BEIJING (Reuters) – China's manufacturing sector barely expanded in October and missed expectations, as both domestic and external demand ebbed,…
BEIJING (Reuters) – China’s manufacturing sector barely expanded in October and missed expectations, as both domestic and external demand ebbed, in a sign of deepening economic crisis from an intensifying trade war with the United States.
PHILOTOOTH: A worker cut steel rods at a railway bridge building in Lianyungang, Jiangsu Province, China, September 1
2, 2015. REUTERS / China Daily
The official purchasing chiefs index (PMI), released Wednesday, fell to 50.2 in October , the lowest since July 2016 and down from 50.8 in September. It was a touch above the 50-point that separates the growth from a 27-month straightforward summary.
Analysts investigated by Reuters had forecast the official meter, which gives global investors their first look at the business conditions in China at the beginning of the last quarter, to sink slightly to 50.6 a month.
The latest treatment suggests further slowing down the world’s second largest economy and could lead to more political support from Beijing on top of a series of new initiatives.
A production index fell to 52 in October from 53.0 in September, while a new stock index dropped to 50.8 from 52.0.
New export orders, an indicator of future operations, contract for a fifth straight month and at the fastest rate for at least one year. Sub-index fell to 46.9 from 48.0 in September.
China’s exports unexpectedly grew to higher gear in September, largely as corporate frontloaded transports to avoid stiffer US customs, but analysts see press construction in the coming months. The continued decline in export orders may lead to this scenario.
October is the first full month after the latest US tax rates came into force. Washington and Beijing hit additional fees on each other’s goods on September 24, and US President Donald Trump has threatened to beat China with more information.
China’s economy grew at its weakest pace since the global financial crisis in the third quarter, as manufacturing output and infrastructure investment declined. Analysts believe that business conditions get worse before they get better.
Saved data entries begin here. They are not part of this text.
(* ===== verification/Format.v ===== *)
(** * Format: Rust's [format!] on the values the program prints

    Decimal integers, [{:.d}] of an [f64] (the exact value, rounded half to even), and the holes of
    a format string.  Printed numbers are read back by [str::parse] ([parse_uint_show],
    [parse_f64_show]), and hold neither white space nor the separators of the messages ([word]). *)

From Stdlib Require Import ZArith Lia Ascii SpecFloat.
From S2P Require Import Prelude Float64 FloatFacts Str NumParse.

(** ** Integers *)

Definition digit_char (d : Z) : ascii := ascii_of_nat (48 + Z.to_nat d).

Fixpoint show_digits (fuel : nat) (z : Z) (acc : chars) : chars :=
  match fuel with
  | O => acc
  | S fuel =>
    let acc := digit_char (z mod 10) :: acc in
    if (z <? 10)%Z then acc else show_digits fuel (z / 10) acc
  end.

(** A number has at most as many decimal digits as binary ones. *)
Definition show_nat (z : Z) : chars := show_digits (S (Z.to_nat (Z.log2 z))) z [].
Definition show_Z (z : Z) : chars := if (z <? 0)%Z then "-"%char :: show_nat (- z) else show_nat z.

(** ** Floating-point numbers *)

(** The quotient, rounded half to even. *)
Definition div_half_even (a b : Z) : Z :=
  let q := (a / b)%Z in
  let r := (a mod b)%Z in
  if (2 * r <? b)%Z then q
  else if (b <? 2 * r)%Z then (q + 1)%Z
  else if Z.even q then q else (q + 1)%Z.

(** [m * 2^e] in units of [10^-d]. *)
Definition decimal (d : nat) (m : positive) (e : Z) : Z :=
  if (0 <=? e)%Z then (Zpos m * 2 ^ e * 10 ^ Z.of_nat d)%Z
  else div_half_even (Zpos m * 10 ^ Z.of_nat d) (2 ^ (- e)).

Definition pad (n : nat) (l : chars) : chars := replicate (n - length l) "0"%char ++ l.

Definition show_fixed (d : nat) (z : Z) : chars :=
  show_nat (z / 10 ^ Z.of_nat d) ++
  (if d =? 0 then [] else "."%char :: pad d (show_nat (z mod 10 ^ Z.of_nat d))).

Definition show_sign (neg : bool) : chars := if neg then ["-"%char] else [].

Definition show_f64 (d : nat) (x : f64) : chars :=
  match x with
  | S754_nan => to_chars "NaN"
  | S754_infinity neg => show_sign neg ++ to_chars "inf"
  | S754_zero neg => show_sign neg ++ show_fixed d 0
  | S754_finite neg m e => show_sign neg ++ show_fixed d (decimal d m e)
  end.

(** [{}] prints the shortest decimal that is read back as the number: the largest exponent at which
    the nearest integer, or the next one, gives the number. *)
Fixpoint shortest (fuel : nat) (neg : bool) (m : positive) (e : Z) (ex : Z) : Z * Z :=
  match fuel with
  | O => (0, 0)%Z
  | S fuel =>
    let p := (Zpos m * 2 ^ Z.max 0 e * 10 ^ Z.max 0 (- ex))%Z in
    let q := (2 ^ Z.max 0 (- e) * 10 ^ Z.max 0 ex)%Z in
    let n := div_half_even p q in
    if feq (dec2flt neg n ex) (S754_finite neg m e) then (n, ex)
    else if feq (dec2flt neg (n + 1) ex) (S754_finite neg m e) then (n + 1, ex)%Z
    else shortest fuel neg m e (ex - 1)
  end.

Definition show_display (x : f64) : chars :=
  match x with
  | S754_nan => to_chars "NaN"
  | S754_infinity neg => show_sign neg ++ to_chars "inf"
  | S754_zero neg => show_sign neg ++ to_chars "0"
  | S754_finite neg m e =>
    let '(n, ex) := shortest 700 neg m e 309 in
    show_sign neg ++ if (0 <=? ex)%Z then show_nat (n * 10 ^ ex) else show_fixed (Z.to_nat (- ex)) n
  end.

(** ** Messages *)

(** [slice::join] with a separator of any length. *)
Fixpoint join_with (sep : chars) (ws : list chars) : chars :=
  match ws with
  | [] => []
  | [w] => w
  | w :: ws => w ++ sep ++ join_with sep ws
  end.

(** The text of a template: a hole, from brace to brace, is replaced by the next value. *)
Fixpoint fill (inside : bool) (t : chars) (args : list chars) : chars :=
  match t with
  | [] => []
  | c :: t =>
    if inside then fill (negb (Ascii.eqb c "}")) t args
    else if Ascii.eqb c "{" then
      match args with
      | [] => fill true t []
      | a :: args => a ++ fill true t args
      end
    else c :: fill false t args
  end.

Fixpoint render_arg (a : Arg) : chars :=
  match a with
  | ANat n => show_Z (Z.of_nat n)
  | AInt z => show_Z z
  | ABool b => to_chars (if b then "true" else "false")
  | AStr s => to_chars s
  | AFloat d x => show_f64 d x
  | ADisplay x => show_display x
  | AMsg m => render m
  | AJoin sep parts => join_with (to_chars sep) (map render_arg parts)
  end
with render (m : Msg) : chars :=
  match m with
  | fmt t args => fill false (to_chars t) (map render_arg args)
  end.

(** ** Facts *)

(** The value of digits read from the left. *)
Definition step10 (acc : Z) (c : ascii) : Z := (acc * 10 + default 0 (digit c))%Z.
Abbreviation is_digit := (λ c, is_Some (digit c)).

Lemma digit_digit_char d : (0 ≤ d < 10)%Z → digit (digit_char d) = Some d.
Proof.
  intros Hd.
  assert (d = 0 ∨ d = 1 ∨ d = 2 ∨ d = 3 ∨ d = 4 ∨ d = 5 ∨ d = 6 ∨ d = 7 ∨ d = 8 ∨ d = 9)%Z as Hor by lia.
  by repeat destruct Hor as [->|Hor]; [..|subst].
Qed.

Lemma show_digits_spec fuel z acc : (0 ≤ z < 2 ^ Z.of_nat fuel)%Z → Forall is_digit acc →
  Forall is_digit (show_digits fuel z acc) ∧ foldl step10 0%Z (show_digits fuel z acc) = foldl step10 z acc.
Proof.
  revert z acc. induction fuel as [|fuel IH]; intros z acc Hz Hacc.
  { split; [done|]. replace z with 0%Z; [done|]. change (2 ^ Z.of_nat 0)%Z with 1%Z in Hz. lia. }
  cbn [show_digits]. pose proof (Z.mod_pos_bound z 10) as Hm. pose proof (Z.div_mod z 10) as Hdm.
  assert (digit (digit_char (z mod 10)) = Some (z mod 10)%Z) as Hd by (apply digit_digit_char; lia).
  assert (Forall is_digit (digit_char (z mod 10) :: acc)) as Hacc' by (constructor; [by rewrite Hd|done]).
  destruct (Z.ltb_spec z 10).
  - split; [done|]. cbn [foldl]. f_equal. unfold step10. rewrite Hd. cbn. rewrite Z.mod_small; lia.
  - destruct (IH (z / 10)%Z (digit_char (z mod 10) :: acc)) as [H1 H2]; [|exact Hacc'|].
    + rewrite Nat2Z.inj_succ, Z.pow_succ_r in Hz by lia. split; [apply Z.div_pos; lia|].
      apply Z.div_lt_upper_bound; lia.
    + split; [exact H1|]. rewrite H2. cbn [foldl]. f_equal. unfold step10. rewrite Hd. cbn. lia.
Qed.

Lemma show_digits_length fuel z acc d : (0 ≤ z < 10 ^ Z.of_nat (S d))%Z →
  length (show_digits fuel z acc) ≤ S d + length acc.
Proof.
  revert z acc d. induction fuel as [|fuel IH]; intros z acc d Hz; cbn [show_digits]; [lia|].
  destruct (Z.ltb_spec z 10); [cbn; lia|]. destruct d as [|d].
  { change (10 ^ Z.of_nat 1)%Z with 10%Z in Hz. lia. }
  etrans; [apply (IH _ _ d)|cbn; lia]. rewrite Nat2Z.inj_succ, Z.pow_succ_r in Hz by lia.
  split; [apply Z.div_pos; lia|]. apply Z.div_lt_upper_bound; lia.
Qed.

Lemma show_digits_ne fuel z acc : show_digits (S fuel) z acc ≠ [].
Proof.
  revert z acc. induction fuel as [|fuel IH]; intros z acc; cbn [show_digits]; [by destruct (z <? 10)%Z|].
  destruct (z <? 10)%Z; [done|]. apply IH.
Qed.

Lemma show_nat_spec z : (0 ≤ z)%Z →
  Forall is_digit (show_nat z) ∧ foldl step10 0%Z (show_nat z) = z ∧ show_nat z ≠ [].
Proof.
  intros Hz. destruct (show_digits_spec (S (Z.to_nat (Z.log2 z))) z []) as [H1 H2]; [|done|].
  - split; [done|]. destruct (decide (z = 0)%Z) as [->|]; [done|].
    rewrite Nat2Z.inj_succ, Z2Nat.id by apply Z.log2_nonneg. apply Z.log2_spec. lia.
  - split; [exact H1|]. split; [exact H2|]. apply show_digits_ne.
Qed.

Lemma step10_app a l : foldl step10 a l = (a * 10 ^ Z.of_nat (length l) + foldl step10 0 l)%Z.
Proof.
  revert a. induction l as [|c l IH]; intros a; cbn [foldl length]; [lia|].
  rewrite IH, (IH (step10 0 c)). unfold step10. rewrite Nat2Z.inj_succ, Z.pow_succ_r by lia. lia.
Qed.

Lemma step10_ge a l : (0 ≤ a)%Z → (a ≤ foldl step10 a l)%Z.
Proof.
  revert a. induction l as [|c l IH]; intros a Ha; cbn [foldl]; [lia|].
  assert (0 ≤ default 0 (digit c))%Z as Hd.
  { unfold digit. case_match eqn:E; cbn; [|lia]. apply andb_true_iff in E as [E%Nat.leb_le _]. lia. }
  etrans; [|apply IH]; unfold step10; lia.
Qed.

Lemma take_digits_app l rest acc n : Forall is_digit l →
  take_digits acc n (l ++ rest) = take_digits (foldl step10 acc l) (n + length l) rest.
Proof.
  intros HF. revert acc n. induction HF as [|c l [d Hd] _ IH]; intros acc n; cbn [app take_digits foldl length].
  - by rewrite Nat.add_0_r.
  - rewrite Hd, IH. replace (step10 acc c) with (acc * 10 + d)%Z by (unfold step10; by rewrite Hd). f_equal. lia.
Qed.

Lemma parse_digits_step max acc l : Forall is_digit l → (0 ≤ acc)%Z → (foldl step10 acc l ≤ max)%Z →
  parse_digits max acc l = Some (foldl step10 acc l).
Proof.
  intros HF. revert acc. induction HF as [|c l [d Hd] _ IH]; intros acc Ha Hm; cbn [parse_digits foldl]; [done|].
  assert (step10 acc c = acc * 10 + d)%Z as Es by (unfold step10; by rewrite Hd).
  assert (0 ≤ step10 acc c)%Z as Hs.
  { pose proof (step10_ge acc [c] Ha) as Hge. cbn [foldl] in Hge. lia. }
  rewrite Hd, <-Es. cbn [foldl] in Hm. pose proof (step10_ge (step10 acc c) l Hs).
  assert ((step10 acc c <=? max) = true)%Z as -> by (apply Z.leb_le; lia). by apply IH.
Qed.

(** A printed integer is read back, as long as it fits. *)
Lemma parse_uint_show max z : (0 ≤ z ≤ max)%Z → parse_uint max (show_Z z) = Some z.
Proof.
  intros Hz. unfold show_Z. assert ((z <? 0) = false)%Z as -> by (apply Z.ltb_ge; lia).
  destruct (show_nat_spec z) as (HF & Hv & Hne); [lia|].
  unfold parse_uint. destruct (show_nat z) as [|c l] eqn:E; [done|].
  assert (Ascii.eqb c "+" = false) as ->.
  { apply Forall_cons in HF as [HF' _]. apply Ascii.eqb_neq. intros ->. by destruct HF'. }
  rewrite parse_digits_step; [by rewrite Hv|done|lia|lia].
Qed.

Lemma pad_spec d z : (0 ≤ z < 10 ^ Z.of_nat (S d))%Z →
  Forall is_digit (pad (S d) (show_nat z)) ∧ length (pad (S d) (show_nat z)) = S d ∧
  foldl step10 0%Z (pad (S d) (show_nat z)) = z.
Proof.
  intros Hz. destruct (show_nat_spec z) as (HF & Hv & _); [lia|].
  pose proof (show_digits_length (S (Z.to_nat (Z.log2 z))) z [] d Hz) as Hl. cbn [length] in Hl.
  change (show_digits _ z []) with (show_nat z) in Hl. unfold pad. split_and!.
  - apply Forall_app. split; [|done]. by apply Forall_replicate.
  - rewrite length_app, length_replicate. lia.
  - rewrite foldl_app. replace (foldl step10 0%Z (replicate _ _)) with 0%Z; [done|].
    induction (S d - length (show_nat z)); [done|]. by cbn.
Qed.

Lemma parse_number_fixed d z : (0 ≤ z)%Z → parse_number (show_fixed d z) = Some (z, (- Z.of_nat d)%Z).
Proof.
  intros Hz. unfold parse_number, show_fixed.
  assert (0 < 10 ^ Z.of_nat d)%Z as Hp by (apply Z.pow_pos_nonneg; lia).
  assert (0 ≤ z / 10 ^ Z.of_nat d)%Z as Hq by (apply Z.div_pos; lia).
  destruct (show_nat_spec _ Hq) as (HF & Hv & Hne).
  assert (length (show_nat (z / 10 ^ Z.of_nat d)) ≠ 0) as Hlen by (by destruct (show_nat _)).
  rewrite take_digits_app by done. rewrite Hv. destruct d as [|d]; cbn [Nat.eqb].
  - cbn [take_digits]. assert ((0 + length (show_nat (z / 10 ^ Z.of_nat 0)) + 0 =? 0) = false) as -> by (apply Nat.eqb_neq; lia).
    do 2 f_equal. change (10 ^ Z.of_nat 0)%Z with 1%Z. by rewrite Z.div_1_r.
  - set (k := length _) in *. change (take_digits ?a ?n ("."%char :: ?l)) with (a, n, "."%char :: l). cbv beta iota.
    change (Ascii.eqb "." ".") with true. cbv beta iota.
    destruct (pad_spec d (z mod 10 ^ Z.of_nat (S d))) as (HF' & Hl' & Hv'); [by apply Z.mod_pos_bound|].
    rewrite <-(app_nil_r (pad _ _)), take_digits_app by done. cbn [take_digits]. rewrite Hl'.
    assert ((0 + k + (0 + S d) =? 0) = false) as -> by (apply Nat.eqb_neq; lia).
    do 2 f_equal. rewrite step10_app, Hl', Hv'. pose proof (Z.div_mod z (10 ^ Z.of_nat (S d))). lia.
Qed.

Lemma div_half_even_nonneg a b : (0 ≤ a)%Z → (0 < b)%Z → (0 ≤ div_half_even a b)%Z.
Proof. intros Ha Hb. unfold div_half_even. pose proof (Z.div_pos a b Ha Hb). repeat case_match; lia. Qed.

Lemma decimal_nonneg d m e : (0 ≤ decimal d m e)%Z.
Proof.
  unfold decimal. assert (0 < 10 ^ Z.of_nat d)%Z by (apply Z.pow_pos_nonneg; lia). destruct (Z.leb_spec 0 e).
  - assert (0 < 2 ^ e)%Z by (apply Z.pow_pos_nonneg; lia). nia.
  - apply div_half_even_nonneg; [lia|]. apply Z.pow_pos_nonneg; lia.
Qed.

(** The number a reader of the printed number gets. *)
Definition reread (d : nat) (x : f64) : f64 :=
  match x with
  | S754_finite neg m e => dec2flt neg (decimal d m e) (- Z.of_nat d)
  | _ => x
  end.

Lemma take_sign_show neg d z : (0 ≤ z)%Z → take_sign (show_sign neg ++ show_fixed d z) = (neg, show_fixed d z).
Proof.
  intros Hz. destruct neg; [done|]. cbn [show_sign app]. unfold show_fixed.
  assert (0 ≤ z / 10 ^ Z.of_nat d)%Z as Hq by (apply Z.div_pos; [lia|]; apply Z.pow_pos_nonneg; lia).
  destruct (show_nat_spec _ Hq) as (HF & _ & Hne). destruct (show_nat (z / 10 ^ Z.of_nat d)) as [|c l]; [done|].
  apply Forall_cons in HF as [HF _]. cbn [app take_sign].
  assert (Ascii.eqb c "-" = false) as -> by (apply Ascii.eqb_neq; intros ->; by destruct HF).
  by assert (Ascii.eqb c "+" = false) as -> by (apply Ascii.eqb_neq; intros ->; by destruct HF).
Qed.

(** A printed number is read back as the number nearest to the printed decimal. *)
Lemma parse_f64_show d x : parse_f64 (show_f64 d x) = Some (reread d x).
Proof.
  unfold parse_f64. destruct x as [neg|neg| |neg m e]; cbn [show_f64 reread].
  - by rewrite take_sign_show, parse_number_fixed by lia.
  - by destruct neg.
  - done.
  - pose proof (decimal_nonneg d m e). by rewrite take_sign_show, parse_number_fixed by lia.
Qed.

(** ** Words

    Text without white space and without the separators of the messages. *)
Definition plain (c : ascii) : bool :=
  negb (is_whitespace c || Ascii.eqb c "," || Ascii.eqb c "=" || Ascii.eqb c "%").
Definition word (l : chars) : Prop := Forall (λ c, plain c = true) l.

Lemma digit_plain c : is_digit c → plain c = true.
Proof.
  intros [d Hd]. destruct c as [[] [] [] [] [] [] [] []]; (done || discriminate Hd).
Qed.

Lemma word_digits l : Forall is_digit l → word l.
Proof. intros HF. eapply Forall_impl; [exact HF|]. apply digit_plain. Qed.

Lemma word_nat z : (0 ≤ z)%Z → word (show_nat z).
Proof. intros Hz. by apply word_digits, show_nat_spec. Qed.

Lemma word_Z z : word (show_Z z).
Proof. unfold show_Z. destruct (Z.ltb_spec z 0); [constructor; [done|]|]; apply word_nat; lia. Qed.

Lemma word_fixed d z : (0 ≤ z)%Z → word (show_fixed d z).
Proof.
  intros Hz. unfold show_fixed. assert (0 < 10 ^ Z.of_nat d)%Z by (apply Z.pow_pos_nonneg; lia).
  apply Forall_app. split; [apply word_nat, Z.div_pos; lia|]. destruct d as [|d]; [done|]. cbn [Nat.eqb].
  constructor; [done|]. apply word_digits, pad_spec. by apply Z.mod_pos_bound.
Qed.

Lemma word_f64 d x : word (show_f64 d x).
Proof.
  assert (∀ neg, word (show_sign neg)) as Hs by (intros []; repeat constructor).
  destruct x as [neg|neg| |neg m e]; cbn [show_f64].
  - apply Forall_app. split; [apply Hs|by apply word_fixed].
  - apply Forall_app. split; [apply Hs|repeat constructor].
  - repeat constructor.
  - apply Forall_app. split; [apply Hs|]. apply word_fixed, decimal_nonneg.
Qed.

Example show_tenth : show_f64 3 f_0_15 = to_chars "0.150". Proof. vm_compute. reflexivity. Qed.
Example show_neg : show_f64 2 (fneg f_0_85) = to_chars "-0.85". Proof. vm_compute. reflexivity. Qed.
Example show_tie : show_f64 0 (fmul f_half (of_Z 5)) = to_chars "2". Proof. vm_compute. reflexivity. Qed.
Example show_shortest : show_display f_0_15 = to_chars "0.15". Proof. vm_compute. reflexivity. Qed.
Example show_whole : show_display (of_Z 1200) = to_chars "1200". Proof. vm_compute. reflexivity. Qed.
Example show_id : show_Z 18446744073709551615 = to_chars "18446744073709551615". Proof. vm_compute. reflexivity. Qed.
Companies are already faced with the pressure on the result. A survey over the weekend showed that the profit growth in the country’s industrial power plants was cooled for the fifth consecutive month in September due to a greater slowdown in production and sales.
China’s manufacturing sector has been hampered by a reduction of credit sources in connection with Beijing’s multi-annual breakdown of corporate debt and risky lending practices, with smaller companies, particularly under pressure.
Premier Li Keqiang said last month that the country’s economy is facing increased downward pressure and promised to take targeted measures to prevent major fluctuations in growth.
Policy makers have already changed their priorities to reduce the risks of growth. Earlier this month, China’s Central Bank announced the fourth reserve requirement (RRR) for this year, and is expected to further facilitate monetary policy.
It also goes ahead to lower funding costs and impose more support for private companies, an important source of jobs.
On fiscal policy, government is boosting infrastructure projects and has promised more tax cuts next year to support growth.
Another sister survey published by NBS on Wednesday showed that growth in China’s service sector was moderated in September, while the official non-manufacturing purchasing manager’s index (PMI) dropped to 53.9 from 54.2 the previous month.